(** The last piece of a text cut at [c] is the last piece of what
    follows an occurrence of [c]. *)
Lemma last_after_separator : forall c a b d,
  last (Str.split_on c (a ++ String c b)) d = last (Str.split_on c b) d.
Proof.
  intros c. induction a as [| x a IH]; intros b d.
  - simpl. rewrite Ascii.eqb_refl. apply last_cons, split_on_nonempty.
  - simpl. destruct (Ascii.eqb x c).
    + rewrite last_cons by apply split_on_nonempty. apply IH.
    + specialize (IH b d).
      destruct (Str.split_on c (a ++ String c b)) as [| first others] eqn:E;
        [exfalso; eapply split_on_nonempty; eassumption |].
      destruct others as [| second others].
      * (* one piece only: impossible, the text holds [c] *)
        exfalso. clear IH.
        assert (Hlen : forall s, (2 <= length (Str.split_on c (s ++ String c b)))%nat).
        { induction s as [| y s IHs]; simpl.
          - rewrite Ascii.eqb_refl. simpl.
            pose proof (@split_on_nonempty c b).
            destruct (Str.split_on c b); [congruence | simpl; lia].
          - destruct (Ascii.eqb y c); [simpl; lia |].
            destruct (Str.split_on c (s ++ String c b)) as [| f o];
              [simpl in IHs; lia | exact IHs]. }
        specialize (Hlen a). rewrite E in Hlen. simpl in Hlen. lia.
      * rewrite <- IH. reflexivity.
Qed.

(** A tail without [c] stays on the last piece. *)
Lemma last_with_free_tail : forall c a b,
  free_of c b ->
  last (Str.split_on c (a ++ b)) "" = last (Str.split_on c a) "" ++ b.
Proof.
  intros c. induction a as [| x a IH]; intros b H.
  - simpl. rewrite (split_on_free H). reflexivity.
  - simpl. destruct (Ascii.eqb x c).
    + rewrite !last_cons by apply split_on_nonempty. apply IH. exact H.
    + specialize (IH b H).
      destruct (Str.split_on c (a ++ b)) as [| f o] eqn:E1;
        [exfalso; eapply split_on_nonempty; eassumption |].
      destruct (Str.split_on c a) as [| f' o'] eqn:E2;
        [exfalso; eapply split_on_nonempty; eassumption |].
      assert (Hsame : forall s t, free_of c t ->
                 match Str.split_on c (s ++ t), Str.split_on c s with
                 | [_], [_] => True
                 | _ :: _ :: _, _ :: _ :: _ => True
                 | _, _ => False
                 end).
      { induction s as [| y s IHs]; intros t Ht.
        - simpl. rewrite (split_on_free Ht). exact I.
        - simpl. destruct (Ascii.eqb y c).
          + pose proof (@split_on_nonempty c (s ++ t)).
            pose proof (@split_on_nonempty c s).
            destruct (Str.split_on c (s ++ t)); [congruence |].
            destruct (Str.split_on c s); [congruence | exact I].
          + specialize (IHs t Ht).
            destruct (Str.split_on c (s ++ t)) as [| ? [| ? ?]];
              destruct (Str.split_on c s) as [| ? [| ? ?]]; auto. }
      specialize (Hsame a b H). rewrite E1, E2 in Hsame.
      destruct o as [| s1 o]; destruct o' as [| s1' o']; try contradiction.
      * simpl in *. congruence.
      * exact IH.
Qed.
········
Goal of the exercise:
The response should be an exact repeat of the data above.

Answer below:
(** The last piece of a text cut at [c] is the last piece of what
    follows an occurrence of [c]. *)
Lemma last_after_separator : forall c a b d,
  last (Str.split_on c (a ++ String c b)) d = last (Str.split_on c b) d.
Proof.
  intros c. induction a as [| x a IH]; intros b d.
  - simpl. rewrite Ascii.eqb_refl. apply last_cons, split_on_nonempty.
  - simpl. destruct (Ascii.eqb x c).
    + rewrite last_cons by apply split_on_nonempty. apply IH.
    + specialize (IH b d).
      destruct (Str.split_on c (a ++ String c b)) as [| first others] eqn:E;
        [exfalso; eapply split_on_nonempty; eassumption |].
      destruct others as [| second others].
      * (* one piece only: impossible, the text holds [c] *)
        exfalso. clear IH.
        assert (Hlen : forall s, (2 <= length (Str.split_on c (s ++ String c b)))%nat).
        { induction s as [| y s IHs]; simpl.
          - rewrite Ascii.eqb_refl. simpl.
            pose proof (@split_on_nonempty c b).
            destruct (Str.split_on c b); [congruence | simpl; lia].
          - destruct (Ascii.eqb y c); [simpl; lia |].
            destruct (Str.split_on c (s ++ String c b)) as [| f o];
              [simpl in IHs; lia | exact IHs]. }
        specialize (Hlen a). rewrite E in Hlen. simpl in Hlen. lia.
      * rewrite <- IH. reflexivity.
Qed.

(** A tail without [c] stays on the last piece. *)
Lemma last_with_free_tail : forall c a b,
  free_of c b ->
  last (Str.split_on c (a ++ b)) "" = last (Str.split_on c a) "" ++ b.
Proof.
  intros c. induction a as [| x a IH]; intros b H.
  - simpl. rewrite (split_on_free H). reflexivity.
  - simpl. destruct (Ascii.eqb x c).
    + rewrite !last_cons by apply split_on_nonempty. apply IH. exact H.
    + specialize (IH b H).
      destruct (Str.split_on c (a ++ b)) as [| f o] eqn:E1;
        [exfalso; eapply split_on_nonempty; eassumption |].
      destruct (Str.split_on c a) as [| f' o'] eqn:E2;
        [exfalso; eapply split_on_nonempty; eassumption |].
      assert (Hsame : forall s t, free_of c t ->
                 match Str.split_on c (s ++ t), Str.split_on c s with
                 | [_], [_] => True
                 | _ :: _ :: _, _ :: _ :: _ => True
                 | _, _ => False
                 end).
      { induction s as [| y s IHs]; intros t Ht.
        - simpl. rewrite (split_on_free Ht). exact I.
        - simpl. destruct (Ascii.eqb y c).
          + pose proof (@split_on_nonempty c (s ++ t)).
            pose proof (@split_on_nonempty c s).
            destruct (Str.split_on c (s ++ t)); [congruence |].
            destruct (Str.split_on c s); [congruence | exact I].
          + specialize (IHs t Ht).
            destruct (Str.split_on c (s ++ t)) as [| ? [| ? ?]];
              destruct (Str.split_on c s) as [| ? [| ? ?]]; auto. }
      specialize (Hsame a b H). rewrite E1, E2 in Hsame.
      destruct o as [| s1 o]; destruct o' as [| s1' o']; try contradiction.
      * simpl in *. congruence.
      * exact IH.
Qed.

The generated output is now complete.